Die Zahl 8 kommt sehr häufig in einer sonderbaren symbolischen Verwendung vor: sie heißt „sich in acht nehmen“. Ein diesbezügliches kurzes Beispiel möchte ich hier als Bruchstück aus einem Traume mitteilen.

(476) „Papa sagte, dass wir um 8 Uhr vom Brienzer Rothorn abfahren und um sechs Uhr im Haag in Holland sein könnten. Wobei er mir ein Reisehandbuch zeigte, wo darauf stand: Rothorn ab 8:00 h, Haag an 6:00 h. Mein Bruder und ich verstanden nicht gleich, was mit Haag gemeint sei und dachten an eine andere Stadt.“

Dieser Vater hatte seine Kinder vor den Folgen der Onanie gewarnt. Später kam dem Patienten ein entsprechendes Buch (Handbuch) in die Hand, woraus er entnehmen konnte, dass er bald „abfahren“ (sterben) werde und die Reise ins Jenseits antreten müsste, nach Haag, wo jetzt der Friedenstempel steht, falls er die Onanie nicht aufgeben werde. Der Vater trat auch seiner ersten sexuellen Aggression hindernd entgegen. Er verhinderte die wichtige Verbindung von Rothorn (Penis) mit Haag (Vag-ina). Der Sinn der 8 und 6 ist: Gib acht (8) aufs Sex(6)uelle. Dabei ist die Zahl mehrfach determiniert. Mit 68 Jahren starb sein Papa, was ihn aufs heftigste erschütterte. Er war 6 und sein Bruder 8 Jahre alt, als sich wichtige Ereignisse in der Gegend von Brienz abspielten. Die Jahre 1886, 1887 und 1888 sind die kritischen seines Lebens.
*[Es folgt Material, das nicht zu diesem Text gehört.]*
(** * FNET_Transport: the facade over a pool of transport threads

    A shallow embedding of [fnet/src/vespa/fnet/transport.cpp].

    The facade owns a vector of [FNET_TransportThread] workers and a shared
    handle to an asynchronous resolver.  Every member function is a thin
    piece of control flow around calls into these collaborators, so the
    embedding keeps the collaborators abstract: a member function is a
    computation that issues _queries_ (calls on a worker, on the resolver,
    a clock reading, ...) to an environment and records each query together
    with its answer.  What is proved about a member function is therefore
    proved for every behaviour of the collaborators.

    Conventions
    - 64-bit and 32-bit unsigned integers are [Z] with the wrap-around
      written out ([u64], [u32]);
    - pointers to collaborators are addresses ([addr]);
    - a [const char *] argument is the list of bytes found at the pointer,
      up to the terminator that ends the allocation (see [c_str]);
    - [assert] is modelled as the outcome [AssertFail]; an operation the C++
      standard leaves undefined is the outcome [Undefined]. *)

From Stdlib Require Import Strings.Byte Strings.String.
From Stdlib Require Import ZArith List Lia Bool.
Import ListNotations.

Open Scope Z_scope.

(* ================================================================== *)
(** ** Machine integers and bytes *)

Definition u64 (x : Z) : Z := x mod 2 ^ 64.
Definition u32 (x : Z) : Z := x mod 2 ^ 32.

Definition byte_to_Z (b : byte) : Z := Z.of_N (Byte.to_N b).

Definition Z_to_byte (x : Z) : byte :=
  match Byte.of_N (Z.to_N (x mod 256)) with
  | Some b => b
  | None => x00
  end.

(** Little-endian decoding of a run of bytes (x86-64 byte order). *)
Fixpoint le_decode (bs : list byte) : Z :=
  match bs with
  | [] => 0
  | b :: rest => byte_to_Z b + 256 * le_decode rest
  end.

(** Little-endian encoding of the low [n] bytes of [x]. *)
Fixpoint le_encode (n : nat) (x : Z) : list byte :=
  match n with
  | O => []
  | S n' => Z_to_byte x :: le_encode n' (Z.shiftr x 8)
  end.

(** Addresses: the value of a pointer. *)
Definition addr := Z.

(* ================================================================== *)
(** ** Memory seen through the arguments *)

(** A [const char *spec] argument.  The list holds the bytes stored at the
    pointer; the byte after the last one is the NUL that ends the buffer.
    The list itself may contain NUL bytes: then the C string ends early,
    while the tail of the list is still the memory behind the pointer. *)
Definition c_str := list byte.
Und schließlich erkrankte er mit 14 Jahren (8 + 6) an einem starken Eicheltripper, der als Folge seiner Onanie gedeutet wurde und ihm einen heftigen Schrecken vor allen Infektionen verursachte.

Ein Fußfetischist träumte wiederholt von der Zahl 18. Es hieß dann, gib acht (8) auf die Zehen (10), was er im Leben auch immer tat. Er lief stundenlang herum, um nackte Füße zu sehen.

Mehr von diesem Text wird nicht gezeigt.